Ce n’est pas le gestionnaire. C’est peut-être le scanner. Probablement pas la remorque qui avance lentement.
C’est votre escale.
Spécifiquement. Comme c’est court.
Le rapport SITA Baggage IT Insights 2026 a analysé les données de 500 compagnies aériennes et de près de 3 000 aéroports pour découvrir où les bagages vont mourir. Ou se perdre. Ou restez simplement sur place pendant que vous ne le faites pas.
Des connexions étroites ont été les gagnants. Ils sont à l’origine de 39 % de tous les sacs mal traités en 2025. Aucune autre raison ne s’en rapproche. Les erreurs de billetterie (mauvaises étiquettes, mauvais numéros de routage) arrivent en deuxième position avec 18 %. Ensuite, les sacs qui n’ont tout simplement jamais pris l’avion, à 16 %.
Vous sprintez. Vous effectuez cette course de 20 minutes à travers le terminal C. Vos jambes vous brûlent. Ta valise ? Cela prend un chemin différent.
Un aéroport plus grand ne signifie pas que le sac doit aller plus loin. Des hubs plus petits aident. Légèrement. Mais c’est surtout une question de temps.
Les maths contre vous
Lorsque vous transférez des avions, le sac a une fonction.
Décharger. Balayage. Trier. Recharger.
Il doit le faire pendant que vous courez dans le hall.
Voici le truc : les compagnies aériennes tiennent la porte d’embarquement pour les passagers. Ils n’attendent pas les valises.
Votre connexion programmée est de 90 minutes. Un retard se produit. Vous embarquez à 25 minutes. Vous avez réussi. Bien pour vous.
Le sac n’est pas arrivé.
La situation empire si vous quittez le pays. Les données de SITA montrent que le taux de mauvaise gestion aux États-Unis s’élève à 1,65 pour 1 000 personnes. Sur les routes internationales avec correspondances, il passe à 9h12. C’est plus de cinq fois plus. Pourquoi? Plus de transferts. Plus de monde. Plus de volume. Chaos.

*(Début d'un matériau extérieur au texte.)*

(** [compute(node)] inside [selectionStatusMap]: the status of [node] and the
    map after the writes of the call. *)
Fixpoint compute (selection : gmap string bool) (node : TreeNode)
    (map : gmap string SelectionStatus)
  : SelectionStatus * gmap string SelectionStatus :=
  match node with
  | mkNode _ p ty _ _ cs =>
      match ty with
      | blob =>
          let s := if selected selection p then checked else unchecked in
          (s, <[p := s]> map)
      | tree =>
          match cs with
          | [] => (unchecked, <[p := unchecked]> map)
          | _ =>
              let '(statuses, map') :=
                (fix each (l : list (string * TreeNode))
                     (m : gmap string SelectionStatus)
                   : list SelectionStatus * gmap string SelectionStatus :=
                   match l with
                   | [] => ([], m)
                   | kc :: rest =>
                       let '(s, m1) := compute selection (snd kc) m in
                       let '(ss, m2) := each rest m1 in
                       (s :: ss, m2)
                   end) cs map in
              let status := aggregate statuses in
              (status, <[p := status]> map')
          end
      end
  end.

(** The [useMemo] value [selectionStatusMap]. *)
Definition selectionStatusMap (treeData : option TreeNode)
    (selection : gmap string bool) : gmap string SelectionStatus :=
  match treeData with
  | None => ∅
  | Some root => snd (compute selection root ∅)
  end.

(** [setRecursive(node)] on the copy [next]. *)
Fixpoint setRecursive (targetVal : bool) (node : TreeNode)
    (next : gmap string bool) : gmap string bool :=
  match node with
  | mkNode _ p ty _ _ cs =>
      let next1 := match ty with blob => <[p := targetVal]> next | tree => next end in
      (fix each (l : list (string * TreeNode)) (m : gmap string bool)
         : gmap string bool :=
         match l with
         | [] => m
         | kc :: rest => each rest (setRecursive targetVal (snd kc) m)
         end) cs next1
  end.

(** [findAndSet(node)]: [some] stops at the first child that returns true. *)
Fixpoint findAndSet (target : string) (targetVal : bool) (node : TreeNode)
    (next : gmap string bool) : bool * gmap string bool :=
  match node with
  | mkNode _ p _ _ _ cs =>
      if String.eqb p target then (true, setRecursive targetVal node next)
      else
        (fix some (l : list (string * TreeNode)) (m : gmap string bool)
           : bool * gmap string bool :=
           match l with
           | [] => (false, m)
           | kc :: rest =>
               let '(found, m1) := findAndSet target targetVal (snd kc) m in
               if found then (true, m1) else some rest m1
           end) cs next
  end.

(** The updater that [handleToggle(path, isFile)] passes to [setSelection],
    with [statusMap] the [selectionStatusMap] of the closure. *)
Definition handleToggle (treeData : option TreeNode)
    (statusMap : gmap string SelectionStatus) (p : string) (isFile : bool)
    (prev : gmap string bool) : gmap string bool :=
  if isFile then <[p := negb (selected prev p)]> prev
  else
    let targetVal :=
      match statusMap !! p with
      | Some checked => false
      | _ => true
      end in
    match treeData with
    | Some root => snd (findAndSet p targetVal root prev)
    | None => prev
    end.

Pouvez-vous contrôler cela ?
Pas vraiment. Les compagnies aériennes réservent des correspondances en fonction des temps de connexion minimum. Ces chiffres supposent que chaque vol est à l’heure. Ils supposent qu’il n’y aura aucun changement de terminal à la dernière minute. Ils supposent de la magie.
Si vous enregistrez un bagage, réservez des escales plus longues. Acceptez-le simplement. Et s’il vous plaît, pour l’amour de la raison du voyage, réservez un billet. Deux tickets distincts signifient des responsabilités distinctes. Si la compagnie aérienne A perd votre bagage mais que vous voyagez vers votre destination sur la compagnie aérienne B, bonne chance pour le récupérer. La compagnie aérienne qui a laissé tomber la balle n’a aucune obligation de la retrouver. Un billet est peut-être plus cher, mais cela vous lie.
Mais ça va mieux
Étonnamment ?
Les sacs mal manipulés sont à leur plus bas niveau avant 2020.

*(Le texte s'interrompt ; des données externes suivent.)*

(** * numba/_typeof.c: type fingerprints and typecode caches

    A shallow embedding of the fingerprint writer, the fingerprint encoder,
    the fingerprint hash table cache and the direct lookup table for arrays
    of [numba/_typeof.c], followed by the properties of the natural-language
    specification stated against it.

    Conventions of the embedding.
    - C integers are [Z]; conversions between C integer types are written
      out ([to_uchar], [to_char], [to_uint], [to_int]).  Sizes and indices
      ([size_t]) are [nat]: no size in this file approaches [2^64].
    - Bytes in memory are read back as [unsigned char], i.e. as [Z] in
      [0, 255].
    - The target is the LP64 build (x86-64 Linux): plain [char] is signed,
      [sizeof(npy_intp) = 8], [NPY_INT64 = NPY_LONG].
    - A function that returns [-1] with a Python exception set returns the
      exception; a write outside an allocation is the separate outcome
      [Fault] (undefined behaviour in C). *)

From stdpp Require Import base option list gmap strings.
From Stdlib Require Import ZArith Lia.

Set Warnings "-register-all".

(** ** C integer conversions *)

Definition to_uchar (z : Z) : Z := Z.land z 255.

Definition to_char (z : Z) : Z :=
  let u := (z mod 256)%Z in if (u <? 128)%Z then u else (u - 256)%Z.

Definition to_uint (z : Z) : Z := (z mod 2 ^ 32)%Z.

Definition to_int (z : Z) : Z :=
  let u := (z mod 2 ^ 32)%Z in if (u <? 2 ^ 31)%Z then u else (u - 2 ^ 32)%Z.

(** [Py_uhash_t] is an unsigned 64-bit integer. *)
Definition to_uhash (z : Z) : Z := (z mod 2 ^ 64)%Z.

(** ** The string writer *)

(** What [w->buf] can point to: the [static_buf] member of the
    [string_writer_t] located at address [owner], a heap block (the model
    keeps the block's bytes with the pointer, a block has one owner at a
    time), or [NULL]. *)
Inductive ptr :=
| PtrStaticBuf (owner : Z)
| PtrBlock (blk : list Z)
| PtrNull.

Malgré le traitement d’un nombre record de 5 milliards de passagers en 2025, les erreurs de gestion ont diminué de 23 %. Le DOT américain connaît trois années d’amélioration consécutive.
Pourquoi?
Technologie. Tri automatique. Programmes de réacheminement qui corrigent les erreurs avant même de déposer une plainte.
Nous nous améliorons dans ce domaine. Les données ne mentent pas. Les systèmes fonctionnent.
Vous devez encore planifier cette escale. Vous ne pouvez toujours pas faire confiance à l’horloge.
Mais peut-être que votre sac vous attendra après tout. Ou peut-être pas.